--- Data to process Enclosed Below ---

(* ===== verification/Params.v ===== *)
(** * The parameter objects of the SQL functions (src/fractalsql.c, json_find_key
    and its readers)

    The readers of a params object: a position in the text is the text from it
    on.  The lookup is compared with JSON trees (RedactProofs.v). *)

From Stdlib Require Import SpecFloat.
From S2P Require Import Prelude LedgerFmt AuditJson Redact RedactProofs Float Parse ParseProofs.

Definition INT_MAX : Z := 2 ^ 31 - 1.
Definition INT_MIN : Z := - 2 ^ 31.
(** [clamp_to_int] *)
Definition clamp_to_int (v : Z) : Z := if INT_MAX <? v then INT_MAX else if v <? INT_MIN then INT_MIN else v.

(** ** [json_find_key] *)

(** One turn of the scan: the text at [i] and the nesting depth. *)
Definition find_turn (key : list Z) (x : list Z * Z) : (list Z * Z) + option (list Z) :=
  let '(p, depth) := x in
  match p with
  | [] => inr None
  | c :: r =>
      if c =? 34 then
        match string_body r with
        | None => inr None
        | Some (body, q) =>
            match skip is_blank q with
            | k :: k' =>
                if (k =? 58) && (depth <=? 1) then
                  if bytes_eqb body key then inr (Some (skip is_blank k')) else inl (k', depth)
                else inl (q, depth)
            | [] => inl (q, depth)
            end
        end
      else if is_open c then inl (r, depth + 1)
      else if is_close c then inl (r, depth - 1)
      else inl (r, depth)
  end.
Definition json_find_key (s key : list Z) : option (list Z) :=
  default None (while (find_turn key) (S (length s)) (s, 0)).
Definition json_has_key (s key : list Z) : bool := match json_find_key s key with Some _ => true | None => false end.

(** ** Values *)

(** The digits at the head, and the rest. *)
Fixpoint digit_run (l : list Z) : list Z * list Z :=
  match l with c :: r => if isdigit c then let '(d, q) := digit_run r in (c :: d, q) else ([], l) | [] => ([], []) end.
(** The number token at the head, empty when there is none, and the rest. *)
Definition json_number_end (p : list Z) : list Z * list Z :=
  let '(sg, q) := match p with c :: r => if (c =? 45) || (c =? 43) then ([c], r) else ([], p) | [] => ([], []) end in
  let '(ds, q) := digit_run q in
  match ds with
  | [] => ([], p)
  | _ =>
    let tok := sg ++ ds in
    (* the fraction: [None] when the point has no digit behind it *)
    match (match q with
           | c :: r => if c =? 46 then let '(f, r') := digit_run r in match f with [] => None | _ => Some (c :: f, r') end else Some ([], q)
           | [] => Some ([], q)
           end) with
    | None => (tok, q)
    | Some (fr, q) =>
      let tok := tok ++ fr in
      match q with
      | c :: r =>
          if (c =? 101) || (c =? 69) then
            let '(sg, r) := match r with d :: r' => if (d =? 45) || (d =? 43) then ([d], r') else ([], r) | [] => ([], []) end in
            let '(x, r) := digit_run r in
            match x with [] => (tok, q) | _ => (tok ++ c :: sg ++ x, r) end
          else (tok, q)
      | [] => (tok, q)
      end
    end
  end.
Definition json_value_delim (p : list Z) : bool :=
  match p with [] => true | c :: _ => is_blank c || (c =? 44) || (c =? 125) || (c =? 93) end.

Section Readers.
Context (underflow : list Z -> bool).

Definition json_get_int (s key : list Z) (fallback : Z) : Z :=
  match json_find_key s key with
  | None => fallback
  | Some p =>
    let '(tok, q) := json_number_end p in
    if bool_decide (tok = []) || negb (json_value_delim q) || (32 <=? length tok)%nat then fallback else
    let v := fst (strtol tok) in
    if (INT_MAX <? v) || (v <? INT_MIN) then fallback else v
  end.

Definition json_get_u64 (s key : list Z) (fallback : Z) : Z :=
  match json_find_key s key with
  | None => fallback
  | Some p =>
    let '(tok, q) := digit_run p in
    if bool_decide (tok = []) || negb (json_value_delim q) || (32 <=? length tok)%nat then fallback else
    let v := dec_val 0 tok in if 2 ^ 64 <=? v then fallback else v
  end.

Definition json_get_double (s key : list Z) (fallback : double) : double :=
  match json_find_key s key with
  | None => fallback
  | Some p =>
    let '(tok, q) := json_number_end p in
    if bool_decide (tok = []) || negb (json_value_delim q) || (64 <=? length tok)%nat then fallback else
    match strtod underflow tok with
    | Some (v, _, erange) => if erange || negb (isfinite v) then fallback else v
    | None => of_int 0       (* what strtod answers without a conversion *)
    end
  end.

Definition json_get_bool (s key : list Z) (fallback : bool) : bool :=
  match json_find_key s key with
  | None => fallback
  | Some p =>
    if bytes_eqb (take 4 p) (bs "true") then true
    else if bytes_eqb (take 5 p) (bs "false") then false else fallback
  end.

(** Into a buffer of [bufcap] bytes; [None]: the buffer is left alone. *)
Fixpoint upto_quote (n : nat) (p : list Z) : list Z :=
  match n, p with S n, c :: r => if c =? 34 then [] else c :: upto_quote n r | _, _ => [] end.
Definition json_get_str (s key : list Z) (bufcap : nat) : option (list Z) :=
  match json_find_key s key with
  | Some (c :: r) => if c =? 34 then Some (upto_quote (bufcap - 1) r) else None
  | _ => None
  end.
End Readers.

Inductive diffusion := FSQL_SFS_DIFFUSE_GAUSSIAN | FSQL_SFS_DIFFUSE_LEVY.
Definition parse_diffusion_mode (mode : list Z) : option diffusion :=
  if bytes_eqb mode (bs "gaussian") then Some FSQL_SFS_DIFFUSE_GAUSSIAN
  else if bytes_eqb mode (bs "levy") then Some FSQL_SFS_DIFFUSE_LEVY else None.

(** ** The lookup on trees *)

Lemma find_decreases key x x' : find_turn key x = inl x' -> (length (fst x') < length (fst x))%nat.
Proof.
  destruct x as [p d]. cbn [find_turn]. destruct p as [|c r]; [done|]. destruct (c =? 34).
  - destruct (string_body r) as [[b q]|] eqn:E; [|done]. apply (string_body_shorter (S (length r))) in E; [|lia].
    pose proof (skip_length is_blank q). destruct (skip is_blank q) as [|k k']; [intros; simplify_eq/=; lia|].
    repeat case_match; intros; simplify_eq/=; lia.
  - repeat case_match; intros; simplify_eq/=; lia.
Qed.
Definition find (key p : list Z) (d : Z) : option (option (list Z)) := while (find_turn key) (S (length p)) (p, d).
Lemma find_eq key p d : find key p d = match find_turn key (p, d) with inl (p', d') => find key p' d' | inr r => Some r end.
Proof.
  pose proof (while_unfold _ (fun x : list Z * Z => length (fst x)) (find_decreases key) (p, d)) as H.
  unfold find. cbn [fst] in H. rewrite H. by destruct (find_turn _ _) as [[? ?]|].
Qed.
Lemma find_total key p d : is_Some (find key p d).
Proof. apply (while_enough _ (fun x : list Z * Z => length (fst x)) (find_decreases key)). cbn; lia. Qed.

Section Find.
Context (key : list Z).
Lemma find_inert l q d : Forall inert l -> find key (l ++ q) d = find key q d.
Proof.
  induction 1 as [|c l (H1 & H2 & H3) _ IH]; [done|]. cbn [app]. rewrite find_eq. cbn [find_turn].
  rewrite (proj2 (Z.eqb_neq _ _)) by done. by rewrite H2, H3.
Qed.
(** A string that no colon follows, or that is deeper than the object. *)
Lemma find_str s q d : jstr s -> (d <= 1 -> at_ (skip is_blank q) 0 <> 58) -> find key (34 :: s ++ 34 :: q) d = find key q d.
Proof.
  intros Hs Hq. rewrite find_eq. cbn [find_turn]. change (34 =? 34) with true. cbn iota. rewrite string_body_jstr by done.
  destruct (skip is_blank q) as [|k k']; [done|]. cbn [at_ nth] in Hq. destruct ((k =? 58) && (d <=? 1)) eqn:E; [|done]. lia.
Qed.
Lemma find_open o q d : find key (op o :: q) d = find key q (d + 1).
Proof. rewrite find_eq. by destruct o. Qed.
Lemma find_close o q d : find key (cl o :: q) d = find key q (d - 1).
Proof. rewrite find_eq. by destruct o. Qed.
Lemma find_deep_key o k w1 q d : 2 <= d -> jstr k -> ws w1 -> find key (key_text o k w1 ++ q) d = find key q d.
Proof.
  intros Hd Hk Hw. destruct o; [|done]. rewrite key_text_app, find_str by (done || lia). rewrite find_inert by by apply ws_inert.
  apply (find_inert [58]). by repeat constructor.
Qed.

(** What follows a value inside a container. *)
Definition no_colon (q : list Z) : Prop := at_ (skip is_blank q) 0 <> 58.
Lemma skip_ws w q : ws w -> skip is_blank (w ++ q) = skip is_blank q.
Proof. intros H. apply skip_app. eapply Forall_impl; [exact H|]. intros c Hc. exact Hc. Qed.
Lemma no_colon_ws w c q : ws w -> is_ws c = false -> c <> 58 -> no_colon (w ++ c :: q).
Proof. intros Hw Hb Hc. unfold no_colon. rewrite skip_ws by done. cbn [skip]. change (is_blank c) with (is_ws c). by rewrite Hb. Qed.

(** A whole value is stepped over, whatever keys it has inside. *)
Lemma find_tree :
  (forall t, tree_ok t -> forall q d, 1 <= d -> no_colon q -> find key (render t ++ q) d = find key q d) /\
  (forall ms, members_ok ms -> forall o q d, 2 <= d -> (exists c q', q = c :: q' /\ is_close c = true) ->
     find key (render_ms o ms ++ q) d = find key q d).
Proof.
  apply jtree_members_ind; cbn [render render_ms tree_ok members_ok].
  - intros s [Hs _] q d Hd Hq. cbn. rewrite <- app_assoc. by apply find_str.
  - intros l Hl q d Hd _. by apply find_inert, lit_inert.
  - intros o w Hw q d Hd _. cbn [app]. rewrite <- app_assoc. rewrite find_open, find_inert by by apply ws_inert.
    cbn [app]. rewrite find_close. f_equal. lia.
  - intros o ms IH Hms q d Hd _. cbn [app]. rewrite <- app_assoc. rewrite find_open. rewrite IH; [|done|lia|].
    + cbn [app]. rewrite find_close. f_equal. lia.
    + exists (cl o), q. by destruct o.
  - intros pre k w1 w2 v IH post (Hpre & [Hk _] & Hw1 & Hw2 & Hv & Hpost) o q d Hd (c & q' & -> & Hc). rewrite <- !app_assoc.
    rewrite find_inert by by apply ws_inert. rewrite find_deep_key by done. rewrite find_inert by by apply ws_inert.
    rewrite IH; [by rewrite find_inert by by apply ws_inert|done|lia|]. by apply no_colon_ws; [done|chars..].
  - intros pre k w1 w2 v IH post ms IHms (Hpre & [Hk _] & Hw1 & Hw2 & Hv & Hpost & Hms) o q d Hd Hq. rewrite <- !app_assoc.
    rewrite find_inert by by apply ws_inert. rewrite find_deep_key by done. rewrite find_inert by by apply ws_inert.
    rewrite IH; [|done|lia|by apply no_colon_ws; [done|chars..]]. rewrite find_inert by by apply ws_inert. cbn.
    etrans; [apply (find_inert [44]); by repeat constructor|]. by apply IHms.
Qed.
End Find.

(** The text from the value of the first member of that name on. *)
Fixpoint member_text (key : list Z) (ms : members) (tail : list Z) : option (list Z) :=
  match ms with
  | M_one _ k _ _ v post => if bytes_eqb k key then Some (render v ++ post ++ tail) else None
  | M_more _ k _ _ v post ms =>
      if bytes_eqb k key then Some (render v ++ post ++ 44 :: render_ms true ms ++ tail) else member_text key ms tail
  end.

(** A key of the object itself, and its value. *)
Lemma find_member key k w1 w2 v post q : jstr k -> ws w1 -> ws w2 -> tree_ok v -> ws post ->
  (exists c q', q = c :: q' /\ (c = 44 \/ is_close c = true)) ->
  find key (key_text true k w1 ++ w2 ++ render v ++ post ++ q) 1 =
  if bytes_eqb k key then Some (Some (render v ++ post ++ q)) else find key q 1.
Proof.
  intros Hk Hw1 Hw2 Hv Hpost (c & q' & -> & Hc). rewrite key_text_app, find_eq. cbn [find_turn]. change (34 =? 34) with true. cbn iota.
  rewrite string_body_jstr by done. rewrite skip_ws by done. cbn [skip]. change (is_blank 58) with false. cbn iota.
  change ((58 =? 58) && (1 <=? 1)) with true. cbn iota.
  destruct (bytes_eqb k key).
  - rewrite skip_ws by done. destruct (render_head v (post ++ c :: q') Hv) as (H1 & _).
    destruct (render v ++ post ++ c :: q') as [|x t]; [done|]. cbn [skip]. rewrite at_cons in H1. change (is_blank x) with (is_ws x). by rewrite H1.
  - rewrite find_inert by by apply ws_inert. rewrite (proj1 (find_tree key)) by (done || lia || (apply no_colon_ws; [done|destruct Hc; chars..])).
    by rewrite find_inert by by apply ws_inert.
Qed.
Lemma find_members key ms q : members_ok ms -> ws q -> find key (render_ms true ms ++ 125 :: q) 1 = Some (member_text key ms (125 :: q)).
Proof.
  intros Hms Hq. assert (Hend : find key (125 :: q) 1 = Some None).
  { change 125 with (cl true). rewrite find_close. rewrite <- (app_nil_r q). by rewrite find_inert by by apply ws_inert. }
  induction ms as [pre k w1 w2 v post|pre k w1 w2 v post ms IH]; cbn [render_ms member_text members_ok] in *.
  - destruct Hms as (Hpre & [Hk _] & Hw1 & Hw2 & Hv & Hpost). rewrite <- !app_assoc, find_inert by by apply ws_inert.
    rewrite find_member; [|done..|by exists 125, q; auto]. destruct (bytes_eqb k key); [done|apply Hend].
  - destruct Hms as (Hpre & [Hk _] & Hw1 & Hw2 & Hv & Hpost & Hms). rewrite <- !app_assoc, find_inert by by apply ws_inert.
    cbn [app]. rewrite find_member; [|done..|by eexists _, _; auto]. destruct (bytes_eqb k key); [done|].
    etrans; [apply (find_inert key [44]); by repeat constructor|]. by apply IH.
Qed.

(** The parameter lookup is exact on JSON objects: it yields the value of
    the first member of the object itself whose name is the key, and nothing
    when there is none; a name inside a string, or in a nested object or array,
    is never taken for it. *)
Theorem find_key_exact key w ms q : ws w -> members_ok ms -> ws q ->
  json_find_key (w ++ render (T_box true ms) ++ q) key = member_text key ms (125 :: q).
Proof.
  intros Hw Hms Hq. unfold json_find_key. change (default None (find key (w ++ render (T_box true ms) ++ q) 0) = member_text key ms (125 :: q)).
  rewrite find_inert by by apply ws_inert. cbn [render app]. rewrite find_open, <- app_assoc. cbn [app].
  change (cl true) with 125. change (0 + 1) with 1. by rewrite (find_members key ms q Hms Hq).
Qed.
Definition demo_params : members :=
  M_more [] (js "note") [] [32] (T_str (bs "the iterations: 99")) []
  (M_more [32] (js "nested") [] [] (T_box true (M_one [] (bs "iterations") [] [] (T_lit (bs "98")) [])) []
  (M_one [32] (bs "iterations") [] [32] (T_lit (bs "3")) [])).
Lemma find_key_exact_witness : json_find_key (render (T_box true demo_params)) (bs "iterations") = Some (bs "3}").
Proof.
  assert (Hn : forall c, isdigit c = true -> lit_ok [c]).
  { intros c Hc. right; right; right. exists [], [c], [], []. split_and!; [done|by left| |by left|by left]. split; [done|by repeat constructor]. }
  assert (Hms : members_ok demo_params).
  { assert (Hs : forall l, forallb (fun c => (32 <=? c) && negb (c =? 92) && negb (c =? 34)) l = true -> jstr l /\ no_nul l).
    { induction l as [|c l IH]; cbn [forallb]; [split; constructor|]. intros [H1 H2]%andb_true_iff. destruct (IH H2). split; constructor; try done; lia. }
    cbn [demo_params members_ok tree_ok]. split_and!; try (by constructor); try (by apply Hs); try (by repeat constructor); try (by apply Hn).
    right; right; right. exists [], (bs "98"), [], []. split_and!; [done|by left| |by left|by left]. split; [done|by repeat constructor]. }
  pose proof (find_key_exact (bs "iterations") [] demo_params [] ltac:(constructor) Hms ltac:(constructor)) as H.
  rewrite app_nil_r in H. cbn [app] in H. rewrite H. by vm_compute.
Defined.

(** A number with an exponent or a fraction is taken for its integer part:
    a thousand iterations written "1e3" run as one, and the fallback that a
    value which is no integer should leave in place is not used. *)
Theorem exponent_dropped :
  json_get_int (js "{'iterations':1e3}") (bs "iterations") 30 = 1 /\
  json_get_int (js "{'iterations':2.9}") (bs "iterations") 30 = 2.
Proof. split; by vm_compute. Qed.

--- End of Enclosed Data to process ---

Search the listing above for the lines with "change (cl true)" and "(M_more [32] (js", then output those lines and all lines between them exactly.

- **Solution**:
  change (cl true) with 125. change (0 + 1) with 1. by rewrite (find_members key ms q Hms Hq).
Qed.
Definition demo_params : members :=
  M_more [] (js "note") [] [32] (T_str (bs "the iterations: 99")) []
  (M_more [32] (js "nested") [] [] (T_box true (M_one [] (bs "iterations") [] [] (T_lit (bs "98")) [])) []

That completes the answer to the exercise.